Instructions for the task :: A faithful transcription of the entries below is required.

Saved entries

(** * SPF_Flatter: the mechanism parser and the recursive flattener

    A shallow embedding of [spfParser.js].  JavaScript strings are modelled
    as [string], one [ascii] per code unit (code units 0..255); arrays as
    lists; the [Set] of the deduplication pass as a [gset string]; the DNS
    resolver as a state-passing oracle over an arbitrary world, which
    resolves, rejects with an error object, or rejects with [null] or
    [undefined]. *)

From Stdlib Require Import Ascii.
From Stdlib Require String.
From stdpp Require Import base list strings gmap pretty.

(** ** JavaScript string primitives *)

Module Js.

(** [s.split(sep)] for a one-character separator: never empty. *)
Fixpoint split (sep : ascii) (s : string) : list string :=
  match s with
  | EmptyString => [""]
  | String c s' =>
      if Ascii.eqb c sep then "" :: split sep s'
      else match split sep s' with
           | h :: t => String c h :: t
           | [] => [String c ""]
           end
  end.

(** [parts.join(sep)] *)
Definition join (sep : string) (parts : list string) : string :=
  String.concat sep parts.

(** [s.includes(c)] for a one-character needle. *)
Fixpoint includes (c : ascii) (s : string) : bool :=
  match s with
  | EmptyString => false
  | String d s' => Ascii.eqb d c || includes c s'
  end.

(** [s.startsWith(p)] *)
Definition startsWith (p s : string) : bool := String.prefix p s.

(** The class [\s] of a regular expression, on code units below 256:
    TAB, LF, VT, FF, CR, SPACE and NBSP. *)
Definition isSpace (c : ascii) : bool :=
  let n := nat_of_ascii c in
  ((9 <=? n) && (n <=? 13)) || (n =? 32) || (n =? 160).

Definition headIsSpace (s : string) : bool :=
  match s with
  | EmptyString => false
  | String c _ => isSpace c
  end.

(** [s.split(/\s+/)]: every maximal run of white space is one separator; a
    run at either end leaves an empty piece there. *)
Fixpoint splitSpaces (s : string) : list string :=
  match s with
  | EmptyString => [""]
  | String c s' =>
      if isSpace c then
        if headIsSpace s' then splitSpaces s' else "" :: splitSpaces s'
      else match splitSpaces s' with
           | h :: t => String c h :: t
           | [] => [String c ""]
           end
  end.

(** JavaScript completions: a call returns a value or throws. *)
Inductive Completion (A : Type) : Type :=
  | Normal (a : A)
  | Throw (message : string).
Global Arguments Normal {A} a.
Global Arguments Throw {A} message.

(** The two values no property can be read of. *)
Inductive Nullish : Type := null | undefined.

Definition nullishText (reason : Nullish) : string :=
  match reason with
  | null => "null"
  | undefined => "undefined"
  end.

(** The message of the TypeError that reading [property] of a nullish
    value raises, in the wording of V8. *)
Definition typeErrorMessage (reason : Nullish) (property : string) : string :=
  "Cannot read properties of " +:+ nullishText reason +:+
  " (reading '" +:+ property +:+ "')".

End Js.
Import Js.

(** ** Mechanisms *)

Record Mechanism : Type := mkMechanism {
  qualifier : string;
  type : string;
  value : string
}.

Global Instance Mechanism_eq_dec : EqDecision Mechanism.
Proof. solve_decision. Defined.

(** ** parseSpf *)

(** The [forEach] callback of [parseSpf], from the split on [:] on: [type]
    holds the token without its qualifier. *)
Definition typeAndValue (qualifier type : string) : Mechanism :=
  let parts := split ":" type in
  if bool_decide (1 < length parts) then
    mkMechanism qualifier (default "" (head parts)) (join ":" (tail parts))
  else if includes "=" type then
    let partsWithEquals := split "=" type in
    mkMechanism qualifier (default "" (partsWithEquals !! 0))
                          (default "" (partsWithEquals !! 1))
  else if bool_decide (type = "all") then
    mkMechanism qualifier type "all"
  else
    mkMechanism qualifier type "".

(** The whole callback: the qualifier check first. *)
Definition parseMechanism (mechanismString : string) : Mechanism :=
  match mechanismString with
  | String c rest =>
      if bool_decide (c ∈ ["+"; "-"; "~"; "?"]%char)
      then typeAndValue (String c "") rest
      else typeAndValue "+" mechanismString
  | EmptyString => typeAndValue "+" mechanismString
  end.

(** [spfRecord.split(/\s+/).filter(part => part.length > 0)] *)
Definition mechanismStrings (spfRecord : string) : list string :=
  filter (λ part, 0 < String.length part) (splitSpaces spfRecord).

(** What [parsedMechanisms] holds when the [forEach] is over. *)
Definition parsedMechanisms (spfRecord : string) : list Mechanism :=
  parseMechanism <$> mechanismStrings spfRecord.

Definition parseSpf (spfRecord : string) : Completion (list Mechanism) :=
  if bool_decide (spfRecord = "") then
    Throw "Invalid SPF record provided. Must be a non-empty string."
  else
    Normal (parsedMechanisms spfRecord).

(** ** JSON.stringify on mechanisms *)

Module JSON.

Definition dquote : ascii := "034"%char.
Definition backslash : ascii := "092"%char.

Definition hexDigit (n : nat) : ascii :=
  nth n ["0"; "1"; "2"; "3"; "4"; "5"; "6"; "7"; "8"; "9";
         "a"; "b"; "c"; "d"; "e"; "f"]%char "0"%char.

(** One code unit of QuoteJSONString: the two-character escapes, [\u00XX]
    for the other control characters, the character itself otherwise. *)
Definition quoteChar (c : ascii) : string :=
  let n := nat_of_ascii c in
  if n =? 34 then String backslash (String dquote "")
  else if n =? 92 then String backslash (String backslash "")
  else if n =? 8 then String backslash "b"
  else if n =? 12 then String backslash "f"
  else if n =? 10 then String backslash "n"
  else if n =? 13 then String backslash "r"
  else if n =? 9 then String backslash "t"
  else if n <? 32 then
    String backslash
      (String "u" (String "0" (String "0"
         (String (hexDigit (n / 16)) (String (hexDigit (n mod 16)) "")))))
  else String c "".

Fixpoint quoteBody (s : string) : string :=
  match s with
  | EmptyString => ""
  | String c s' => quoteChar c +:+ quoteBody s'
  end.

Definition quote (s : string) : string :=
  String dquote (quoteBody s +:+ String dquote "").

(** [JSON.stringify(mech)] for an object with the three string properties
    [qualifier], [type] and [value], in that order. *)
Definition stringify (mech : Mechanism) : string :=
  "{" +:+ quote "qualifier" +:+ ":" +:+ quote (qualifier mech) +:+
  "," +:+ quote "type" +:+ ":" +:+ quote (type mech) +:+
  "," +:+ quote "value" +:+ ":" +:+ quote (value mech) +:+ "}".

Written solution ::
(** * SPF_Flatter: the mechanism parser and the recursive flattener

    A shallow embedding of [spfParser.js].  JavaScript strings are modelled
    as [string], one [ascii] per code unit (code units 0..255); arrays as
    lists; the [Set] of the deduplication pass as a [gset string]; the DNS
    resolver as a state-passing oracle over an arbitrary world, which
    resolves, rejects with an error object, or rejects with [null] or
    [undefined]. *)

From Stdlib Require Import Ascii.
From Stdlib Require String.
From stdpp Require Import base list strings gmap pretty.

(** ** JavaScript string primitives *)

Module Js.

(** [s.split(sep)] for a one-character separator: never empty. *)
Fixpoint split (sep : ascii) (s : string) : list string :=
  match s with
  | EmptyString => [""]
  | String c s' =>
      if Ascii.eqb c sep then "" :: split sep s'
      else match split sep s' with
           | h :: t => String c h :: t
           | [] => [String c ""]
           end
  end.

(** [parts.join(sep)] *)
Definition join (sep : string) (parts : list string) : string :=
  String.concat sep parts.

(** [s.includes(c)] for a one-character needle. *)
Fixpoint includes (c : ascii) (s : string) : bool :=
  match s with
  | EmptyString => false
  | String d s' => Ascii.eqb d c || includes c s'
  end.

(** [s.startsWith(p)] *)
Definition startsWith (p s : string) : bool := String.prefix p s.

(** The class [\s] of a regular expression, on code units below 256:
    TAB, LF, VT, FF, CR, SPACE and NBSP. *)
Definition isSpace (c : ascii) : bool :=
  let n := nat_of_ascii c in
  ((9 <=? n) && (n <=? 13)) || (n =? 32) || (n =? 160).

Definition headIsSpace (s : string) : bool :=
  match s with
  | EmptyString => false
  | String c _ => isSpace c
  end.

(** [s.split(/\s+/)]: every maximal run of white space is one separator; a
    run at either end leaves an empty piece there. *)
Fixpoint splitSpaces (s : string) : list string :=
  match s with
  | EmptyString => [""]
  | String c s' =>
      if isSpace c then
        if headIsSpace s' then splitSpaces s' else "" :: splitSpaces s'
      else match splitSpaces s' with
           | h :: t => String c h :: t
           | [] => [String c ""]
           end
  end.

(** JavaScript completions: a call returns a value or throws. *)
Inductive Completion (A : Type) : Type :=
  | Normal (a : A)
  | Throw (message : string).
Global Arguments Normal {A} a.
Global Arguments Throw {A} message.

(** The two values no property can be read of. *)
Inductive Nullish : Type := null | undefined.

Definition nullishText (reason : Nullish) : string :=
  match reason with
  | null => "null"
  | undefined => "undefined"
  end.

(** The message of the TypeError that reading [property] of a nullish
    value raises, in the wording of V8. *)
Definition typeErrorMessage (reason : Nullish) (property : string) : string :=
  "Cannot read properties of " +:+ nullishText reason +:+
  " (reading '" +:+ property +:+ "')".

End Js.
Import Js.

(** ** Mechanisms *)

Record Mechanism : Type := mkMechanism {
  qualifier : string;
  type : string;
  value : string
}.

Global Instance Mechanism_eq_dec : EqDecision Mechanism.
Proof. solve_decision. Defined.

(** ** parseSpf *)

(** The [forEach] callback of [parseSpf], from the split on [:] on: [type]
    holds the token without its qualifier. *)
Definition typeAndValue (qualifier type : string) : Mechanism :=
  let parts := split ":" type in
  if bool_decide (1 < length parts) then
    mkMechanism qualifier (default "" (head parts)) (join ":" (tail parts))
  else if includes "=" type then
    let partsWithEquals := split "=" type in
    mkMechanism qualifier (default "" (partsWithEquals !! 0))
                          (default "" (partsWithEquals !! 1))
  else if bool_decide (type = "all") then
    mkMechanism qualifier type "all"
  else
    mkMechanism qualifier type "".

(** The whole callback: the qualifier check first. *)
Definition parseMechanism (mechanismString : string) : Mechanism :=
  match mechanismString with
  | String c rest =>
      if bool_decide (c ∈ ["+"; "-"; "~"; "?"]%char)
      then typeAndValue (String c "") rest
      else typeAndValue "+" mechanismString
  | EmptyString => typeAndValue "+" mechanismString
  end.

(** [spfRecord.split(/\s+/).filter(part => part.length > 0)] *)
Definition mechanismStrings (spfRecord : string) : list string :=
  filter (λ part, 0 < String.length part) (splitSpaces spfRecord).

(** What [parsedMechanisms] holds when the [forEach] is over. *)
Definition parsedMechanisms (spfRecord : string) : list Mechanism :=
  parseMechanism <$> mechanismStrings spfRecord.

Definition parseSpf (spfRecord : string) : Completion (list Mechanism) :=
  if bool_decide (spfRecord = "") then
    Throw "Invalid SPF record provided. Must be a non-empty string."
  else
    Normal (parsedMechanisms spfRecord).

(** ** JSON.stringify on mechanisms *)

Module JSON.

Definition dquote : ascii := "034"%char.
Definition backslash : ascii := "092"%char.

Definition hexDigit (n : nat) : ascii :=
  nth n ["0"; "1"; "2"; "3"; "4"; "5"; "6"; "7"; "8"; "9";
         "a"; "b"; "c"; "d"; "e"; "f"]%char "0"%char.

(** One code unit of QuoteJSONString: the two-character escapes, [\u00XX]
    for the other control characters, the character itself otherwise. *)
Definition quoteChar (c : ascii) : string :=
  let n := nat_of_ascii c in
  if n =? 34 then String backslash (String dquote "")
  else if n =? 92 then String backslash (String backslash "")
  else if n =? 8 then String backslash "b"
  else if n =? 12 then String backslash "f"
  else if n =? 10 then String backslash "n"
  else if n =? 13 then String backslash "r"
  else if n =? 9 then String backslash "t"
  else if n <? 32 then
    String backslash
      (String "u" (String "0" (String "0"
         (String (hexDigit (n / 16)) (String (hexDigit (n mod 16)) "")))))
  else String c "".

Fixpoint quoteBody (s : string) : string :=
  match s with
  | EmptyString => ""
  | String c s' => quoteChar c +:+ quoteBody s'
  end.

Definition quote (s : string) : string :=
  String dquote (quoteBody s +:+ String dquote "").

(** [JSON.stringify(mech)] for an object with the three string properties
    [qualifier], [type] and [value], in that order. *)
Definition stringify (mech : Mechanism) : string :=
  "{" +:+ quote "qualifier" +:+ ":" +:+ quote (qualifier mech) +:+
  "," +:+ quote "type" +:+ ":" +:+ quote (type mech) +:+
  "," +:+ quote "value" +:+ ":" +:+ quote (value mech) +:+ "}".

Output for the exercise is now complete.